David Ault: In some ways, yes, for sure. Under the authority of the IRA, CMS, including the Innovation Center, have statutory authority to implement some of these price negotiation changes. I think that that gives some amount of cover that didn’t exist before with Most Favored Nation. And, I think that if that is also paired with the broad authority that the Innovation Center has in terms of the limits on administrative and judicial review of design and implementation of models, I think the cover is just quite broad and that the agency will probably use this as an opportunity to maybe test some things, getting out in front of certain aspects of the IRA. So, as you mentioned before, the Part B drug price or the drug negotiation components don’t go into effect until 2028, so perhaps the Innovation Center is going to want to get ahead of that and do some work in the Part B space to inform what the implementation of the IRA in Part B could look like as we get closer to 2028.

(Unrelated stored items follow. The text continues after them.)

Lemma holds_loose b s : holds b s -> loose b s.
Proof. intros (rest & -> & Hl). exists (Byte.x00 :: rest). rewrite zlen_cons. pose proof (zlen_nonneg rest). split_and!; [unfold cell; f_equal; lia|lia|lia]. Qed.

Lemma loose_sound b s : loose b s -> broken b = false /\ slen b = zlen s /\ zlen s < mlen b /\ mlen b <= LIMIT.
Proof. intros (t & -> & Ht & Hl). pose proof (zlen_nonneg s). unfold broken. cbn [slen mlen]. lia. Qed.

(** the content cut off *)
Lemma loose_empty b s : loose b s -> loose (BS (mlen b) 0 (data b)) [].
Proof. intros (t & -> & Ht & Hl). exists (s ++ t). cbn [mlen data app]. rewrite zlen_app. pose proof (zlen_nonneg s). change (zlen []) with 0. split_and!; [f_equal; lia|lia|lia]. Qed.

Section Memory.
Context (malloc realloc : Z -> bool) (junk : Z -> bytes) (junk_len : forall n, 0 <= n -> zlen (junk n) = n) (Hmem : memory malloc realloc).

Lemma balloc_loose b s len : loose b s -> 0 < len < LIMIT -> exists b', balloc malloc realloc junk (Some b) len = Ok (BSTR_OK, Some b') /\ loose b' s /\ len < mlen b'.
Proof.
  intros Hb Hlen. pose proof Hb as (t & E & Ht & Hl). destruct (balloc_any malloc realloc junk junk_len s t len Ht Hl Hlen) as (rc & b' & E' & Hb' & [(-> & Hm)|(_ & Hno)]); [|done].
  exists b'. subst b. split_and!; [exact E'|destruct Hb' as [->|Hh]; [by exists t|by apply holds_loose]|done].
Qed.

Lemma concat_loose b s (x t : bytes) m : loose b s -> zlen s + zlen x + 2 < LIMIT ->
  exists b', bconcat malloc realloc junk (Some b) (Other (Some (BS m (zlen x) (Some (x ++ t))))) = Ok (0, Some b') /\ holds b' (s ++ x).
Proof.
  intros Hb Hs. cut (outcome malloc realloc (bconcat malloc realloc junk (Some b) (Other (Some (BS m (zlen x) (Some (x ++ t)))))) s (s ++ x)).
  { intros (rc & b' & E & [(-> & Hb')|(_ & _ & Hno)]); [eauto|done]. }
  pose proof Hb as (u & E & Hu & Hl). pose proof (zlen_nonneg s). pose proof (zlen_nonneg x). unfold bconcat. rewrite E at 1. cbn [arg_of]. rewrite (proj2 (Z.ltb_ge (zlen s) 0)), (proj2 (Z.ltb_ge (_ - _) 0)), (proj2 (Z.ltb_ge (zlen x) 0)) by lia. cbn [orb].
  rewrite (iadd_ok (zlen s)), bind_ret by (unfold INT_MIN, INT_MAX, LIMIT in *; lia). rewrite iadd_ok, bind_ret by (unfold INT_MIN, INT_MAX, LIMIT in *; lia). rewrite slice_front, bind_ret.
  assert (exists v, (if zlen s + zlen u <=? zlen s + zlen x + 1 then aux ← (if is_same (Other (Some (BS m (zlen x) (Some (x ++ t))))) then c ← bstrcpy malloc junk (Some b); Ok (bool_decide (c <> None)) else Ok true);
        if negb aux then Ok (false, Some b) else '(rc, b0) ← balloc malloc realloc junk (Some b) (zlen s + zlen x + 1); Ok (rc =? BSTR_OK, b0) else Ok (true, Some b)) = Ok (true, Some (BS (zlen s + zlen v) (zlen s) (Some (s ++ v)))) /\
      zlen x < zlen v /\ zlen s + zlen v <= LIMIT) as (v & -> & Hv & Hlv).
  { destruct (Z.leb_spec (zlen s + zlen u) (zlen s + zlen x + 1)); [|exists u; rewrite E; split_and!; [done|lia|lia]]. cbn [is_same]. rewrite bind_ret. cbn [negb].
    destruct (balloc_loose b s (zlen s + zlen x + 1) Hb ltac:(lia)) as (b' & -> & (v & -> & Hv & Hlv) & Hm). rewrite bind_ret. exists v. cbn [mlen] in Hm. split_and!; [done|lia|lia]. }
  rewrite bind_ret. cbn [negb]. by apply put_behind.
Qed.
(* ===== verification/BStringMacros.v ===== *)
(** * BStringMacros: the macros of [src/src/myriad/bstring/bstrlib.h] and write protection

    Access to length, data and characters, strings that refer to memory of others, and the protection of a string by a
    negative capacity. *)

From Stdlib Require Import ZArith Lia.
From S2P Require Import Prelude Node BString BStringProps BStringSearch BStringMake BStringFormat BStringReplace.
Import BString BStringProps BStringMake BStringFormat BStringReplace.
Local Open Scope Z_scope.

Module BStringMacros.

(** ** Access *)

Definition blengthe (b : option bs) (e : Z) : Z := match b with Some x => if slen x <? 0 then e else slen x | None => e end.
Definition blength (b : option bs) : Z := blengthe b 0.

(** the data from an offset on; [e] when there is none *)
Definition bdataofse (b : option bs) (o : Z) (e : option bytes) : res (option bytes) :=
  match b with
  | Some (BS _ _ (Some d)) => if (0 <=? o) && (o <=? zlen d) then Ok (Some (drop (Z.to_nat o) d)) else Fault OutOfBounds
  | _ => Ok e
  end.
Definition bdataofs (b : option bs) (o : Z) : res (option bytes) := bdataofse b o None.
Definition bdatae (b : option bs) (e : option bytes) : res (option bytes) := bdataofse b 0 e.
Definition bdata (b : option bs) : res (option bytes) := bdataofs b 0.

(** the position is compared as an unsigned number *)
Definition bchare (b : option bs) (p : Z) (e : byte) : res byte :=
  if u32 p <? u32 (blength b) then x ← need NullDeref b; d ← need NullDeref (data x); peek d p else Ok e.
Definition bchar (b : option bs) (p : Z) : res byte := bchare b p Byte.x00.

Definition bstrchr (b : option bs) (c : Z) : res Z := bstrchrp b c 0.
Definition bstrrchr (b : option bs) (c : Z) : res Z := bstrrchrp b c (blength b - 1).

(** [free]: whether there was something to free *)
Definition bcstrfree (s : option bytes) : Z := match s with Some _ => BSTR_OK | None => BSTR_ERR end.

(** ** Strings in the memory of others *)

(** [q] is a literal in line [line]; a NUL is behind it *)
Definition bsStatic (line : Z) (q : bytes) : bs := BS (- line) (zlen q) (Some (q ++ [Byte.x00])).

Definition btfromcstr (s : option bytes) : bs := match s with Some s => BS (-1) (i32 (zlen (cstr s))) (Some s) | None => BS (-1) 0 None end.
Definition blk2tbstr (s : option bytes) (l : Z) : bs := BS (-1) l s.

Definition bmid2tbstr (line : Z) (b : option bs) (p l : Z) : res bs :=
  let none := BS (- line) 0 (Some [Byte.x00]) in
  match b with
  | Some (BS _ n (Some d)) =>
    if n <? 0 then Ok none else
    '(lft, len) ← clamp n p l;
    if len <=? 0 then Ok none else
    if lft <=? zlen d then Ok (BS (- line) len (Some (drop (Z.to_nat lft) d))) else Fault OutOfBounds
  | _ => Ok none
  end.

(** ** Protection *)

Definition bwriteprotect (t : bs) : bs := if 0 <=? mlen t then BS (-1) (slen t) (data t) else t.
Definition bwriteallow (t : bs) : bs := if mlen t =? -1 then BS (slen t + (if slen t =? 0 then 1 else 0)) (slen t) (data t) else t.
Definition biswriteprotected (t : bs) : bool := mlen t <=? 0.

(** ** What they are on sequences *)

Lemma blength_ok b s : holds b s -> blength (Some b) = Node.Node.blength (Some s).
Proof. intros Hb. pose proof (holds_length b s Hb) as (Hl & Hs & _). unfold blength, blengthe. cbn. rewrite Hl. by rewrite (proj2 (Z.ltb_ge (zlen s) 0)) by lia. Qed.

(** a position that is an [int]: negative ones are too great *)
Lemma bchar_ok b s p : holds b s -> INT_MIN <= p <= INT_MAX -> bchar (Some b) p = Ok (Node.Node.bchar (Some s) p).
Proof.
  intros Hb Hp. pose proof (holds_length b s Hb) as (Hl & Hs & Hm). unfold bchar, bchare, blength, blengthe. rewrite Hl, (proj2 (Z.ltb_ge (zlen s) 0)) by lia. unfold INT_MIN, INT_MAX, LIMIT in *.
  assert (u32 (zlen s) = zlen s) as -> by (unfold u32; apply Z.mod_small; lia). unfold Node.Node.bchar. destruct (Z.leb_spec 0 p) as [H0|H0].
  - assert (u32 p = p) as -> by (unfold u32; apply Z.mod_small; lia). cbn [andb]. destruct (Z.ltb_spec p (zlen s)); [|done]. destruct Hb as (rest & -> & _). unfold cell. cbn [need]. rewrite bind_ret. cbn [data need]. rewrite bind_ret. unfold peek. rewrite (proj2 (Z.ltb_ge p 0)) by lia.
    rewrite lookup_app_l by (unfold zlen in *; lia). destruct (lookup_lt_is_Some_2 s (Z.to_nat p)) as [c Hc]; [unfold zlen in *; lia|]. by rewrite Hc.
  - cbn [andb]. assert (u32 p = p + 2 ^ 32) as -> by (unfold u32; rewrite <- (Z.mod_add p 1) by lia; apply Z.mod_small; lia). by rewrite (proj2 (Z.ltb_ge (p + 2 ^ 32) (zlen s))) by lia.
Qed.

(** the reference has the content that [bmidstr] copies *)
Lemma bmid2tbstr_ok line b s p l : holds b s -> INT_MIN <= l + Z.min 0 p -> l <= INT_MAX ->
  exists t rest, bmid2tbstr line (Some b) p l = Ok t /\ data t = Some (middle s p l ++ rest) /\ slen t = zlen (middle s p l) /\ mlen t = - line.
Proof.
  intros (rest & -> & Hl) Hmin Hmax. pose proof (zlen_nonneg s). pose proof (zlen_nonneg rest). unfold bmid2tbstr, cell. rewrite (proj2 (Z.ltb_ge (zlen s) 0)) by lia. destruct (clamp_ok s p l Hmin Hmax) as (lft & k & -> & Hl0 & Hk & ->). rewrite bind_ret.
  destruct (Z.leb_spec k 0) as [Hk0|Hk0].
  - replace (Z.to_nat k) with 0%nat by lia. eexists _, [Byte.x00]. split_and!; done.
  - rewrite zlen_app, zlen_cons, (proj2 (Z.leb_le lft (zlen s + (1 + zlen rest)))) by lia. destruct (split_at s lft) as (a & m & -> & Ha); [lia|]. rewrite zlen_app in *. destruct (split_at m k) as (x & y & -> & Hx); [lia|].
    eexists _, (y ++ Byte.x00 :: rest). split; [done|]. cbn [data slen mlen]. replace (Z.to_nat lft) with (length a) by (unfold zlen in Ha; lia). replace (Z.to_nat k) with (length x) by (unfold zlen in Hx; lia).
    rewrite <- app_assoc, !drop_app_length, take_app_length. split_and!; [by rewrite <- app_assoc|done|done].
Qed.

(** a protected string is one again after it has been allowed, with the capacity of its content *)
Lemma protect_allow b s : holds b s ->
  biswriteprotected (bwriteprotect b) = true /\ biswriteprotected (bwriteallow (bwriteprotect b)) = false /\ bwriteallow (bwriteprotect b) = BS (Z.max 1 (zlen s)) (zlen s) (data b).
Proof.
  intros Hb. pose proof (holds_length b s Hb) as (Hl & Hs & Hm). unfold bwriteprotect. rewrite (proj2 (Z.leb_le 0 (mlen b))) by lia. unfold bwriteallow, biswriteprotected. cbn [mlen slen data Z.eqb]. rewrite Hl.
  split; [done|]. destruct (Z.eqb_spec (zlen s) 0) as [->|]; [done|]. split; [cbn; lia|]. f_equal. lia.
Qed.

(** ** Nobody writes to a protected string *)

Section Guarded.
Context (malloc realloc : Z -> bool) (junk : Z -> bytes) (m : Z) (s t : bytes) (Hm : m < 0).
(** the string of a [bsStatic], a reference or a protected string *)
Abbreviation g := (BS m (zlen s) (Some (s ++ t))).

Lemma guarded_broken : broken g = true.
Proof. unfold broken. cbn [slen mlen]. lia. Qed.

Lemma guarded_alloc len : balloc malloc realloc junk (Some g) len = Ok (BSTR_ERR, Some g).
Proof. unfold balloc. by rewrite guarded_broken. Qed.

Lemma guarded_content a : exists k u, arg_of (Some g) (to_arg a) = Some (BS k (zlen (content s a)) (Some (content s a ++ u))).
Proof. destruct a as [|x spare]; cbn; eauto. Qed.

(** each operation fails and leaves it alone *)
Lemma guarded_op o : sane o = true -> perform malloc realloc junk o (Some g) = Ok (BSTR_ERR, Some g).
Proof.
  intros Ho. pose proof guarded_broken as Hb. pose proof (zlen_nonneg s). assert (Hneg : (m - zlen s <? 0) = true) by lia. assert (Hlt : (m <? zlen s) = true) by lia.
  destruct o as [a|c|x len|a|n|pos len|pos a f|pos a f|pos len f|pos len a f| | | |]; cbn [perform sane] in *.
  - destruct (guarded_content a) as (k & u & E). unfold bconcat. rewrite E. by rewrite Hneg, orb_true_r.
  - unfold bconchar. cbn [slen mlen]. by rewrite Hneg, orb_true_r.
  - unfold bcatblk. by rewrite Hb.
  - destruct (guarded_content a) as (k & u & E). unfold bassign. rewrite E. pose proof (zlen_nonneg (content s a)). rewrite (proj2 (Z.ltb_ge (zlen (content s a)) 0)) by lia. rewrite slice_front, bind_ret, guarded_alloc.
    destruct (zlen (content s a) =? 0); cbn [negb]; [|by rewrite bind_ret]. by rewrite Hlt, bind_ret.
  - unfold btrunc. by rewrite Hb, orb_true_r.
  - unfold bdelete. rewrite (proj2 (Z.ltb_ge pos 0)) by lia. rewrite bind_ret. by rewrite Hb, orb_true_r.
  - unfold bsetstr. by rewrite Hb, orb_true_r.
  - destruct (guarded_content a) as (k & u & E). unfold binsert. rewrite E. cbn [slen mlen]. by rewrite Hlt, !orb_true_r.
  - unfold binsertch. cbn [slen mlen]. by rewrite Hlt, !orb_true_r.
  - destruct (guarded_content a) as (k & u & E). unfold breplace. rewrite E. rewrite (proj2 (Z.ltb_ge pos 0)), (proj2 (Z.ltb_ge len 0)) by lia. cbn [orb]. rewrite (iadd_ok pos len), bind_ret by (unfold INT_MIN, INT_MAX in *; lia). by rewrite Hb, orb_true_r.
  - unfold btoupper, map_content. by rewrite Hb.
  - unfold btolower, map_content. by rewrite Hb.
  - unfold bltrimws. by rewrite Hb.
  - unfold brtrimws. by rewrite Hb.
Qed.

Lemma guarded_ops ops : Forall (fun o => sane o = true) ops -> performs malloc realloc junk ops (Some g) = Ok ([], Some g).
Proof. induction 1 as [|o ops Ho _ IH]; [done|]. cbn [performs]. by rewrite guarded_op, bind_ret, IH, bind_ret. Qed.

Lemma guarded_replace find repl pos instr : findreplaceengine malloc realloc junk instr (Some g) (to_arg find) (to_arg repl) pos = Ok (BSTR_ERR, Some g).
Proof.
  pose proof guarded_broken as Hb. destruct (guarded_content find) as (k & u & E). destruct (guarded_content repl) as (k' & u' & E'). unfold findreplaceengine. rewrite E, E'. by rewrite Hb, !orb_true_r.
Qed.

Lemma guarded_format fmt out : bformata malloc realloc junk (Some g) fmt out = Ok (BSTR_ERR, Some g) /\ bassignformat malloc realloc junk (Some g) fmt out = Ok (BSTR_ERR, Some g).
Proof. pose proof guarded_broken as Hb. unfold bformata, bassignformat. rewrite Hb. by destruct fmt. Qed.
End Guarded.

(** C13: nobody writes to a protected string: whatever has a negative capacity, a string after [bwriteprotect], a literal of [bsStatic] or a reference into
    the memory of others, is refused and left as it is by every sequence of the writing operations, also as an argument of itself, by
    find and replace and by the formatting functions, with or without memory. *)
Theorem protected_unchanged malloc realloc junk p s t ops :
  mlen p < 0 -> slen p = zlen s -> data p = Some (s ++ t) -> Forall (fun o => sane o = true) ops ->
  performs malloc realloc junk ops (Some p) = Ok ([], Some p) /\
  (forall find repl pos, bfindreplace malloc realloc junk (Some p) (to_arg find) (to_arg repl) pos = Ok (BSTR_ERR, Some p) /\
     bfindreplacecaseless malloc realloc junk (Some p) (to_arg find) (to_arg repl) pos = Ok (BSTR_ERR, Some p)) /\
  (forall fmt out, bformata malloc realloc junk (Some p) fmt out = Ok (BSTR_ERR, Some p) /\ bassignformat malloc realloc junk (Some p) fmt out = Ok (BSTR_ERR, Some p)).
Proof.
  destruct p as [m n d]. cbn [mlen slen data]. intros Hm -> -> Hops. split_and!; [by apply guarded_ops| |].
  - intros find repl pos. split; by apply guarded_replace.
  - intros fmt out. by apply guarded_format.
Qed.

Lemma protected_unchanged_witness :
  let p := bwriteprotect (cell (lit "name") []) in
  performs (fun _ => true) (fun _ => true) (fun n => replicate (Z.to_nat n) Byte.xff) [Concat Self; Trunc 1; Delete 0 2; Insert 1 Self Byte.x20; Toupper] (Some p) = Ok ([], Some p).
Proof.
  apply (protected_unchanged (fun _ => true) (fun _ => true) (fun n => replicate (Z.to_nat n) Byte.xff) (bwriteprotect (cell (lit "name") [])) (lit "name") [Byte.x00]).
  - reflexivity.
  - reflexivity.
  - reflexivity.
  - repeat constructor.
Defined.
End BStringMacros.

Margaux Hall: I see. The other thing that you mentioned that’s really interesting is the seemingly quite broad preclusion of administrative and judicial review provision in the CMMI authorizing statute. I know that there have been many questions circulating in recent months since the enactment of the IRA around what does it mean to preclude administrative and judicial review of certain decisions? Are there still limits, even when there is a more broadly worded statutory provision in that regard? Are there examples of demonstration programs that have been subject to legal challenge for being too broad or contravening the statute in some fundamental way?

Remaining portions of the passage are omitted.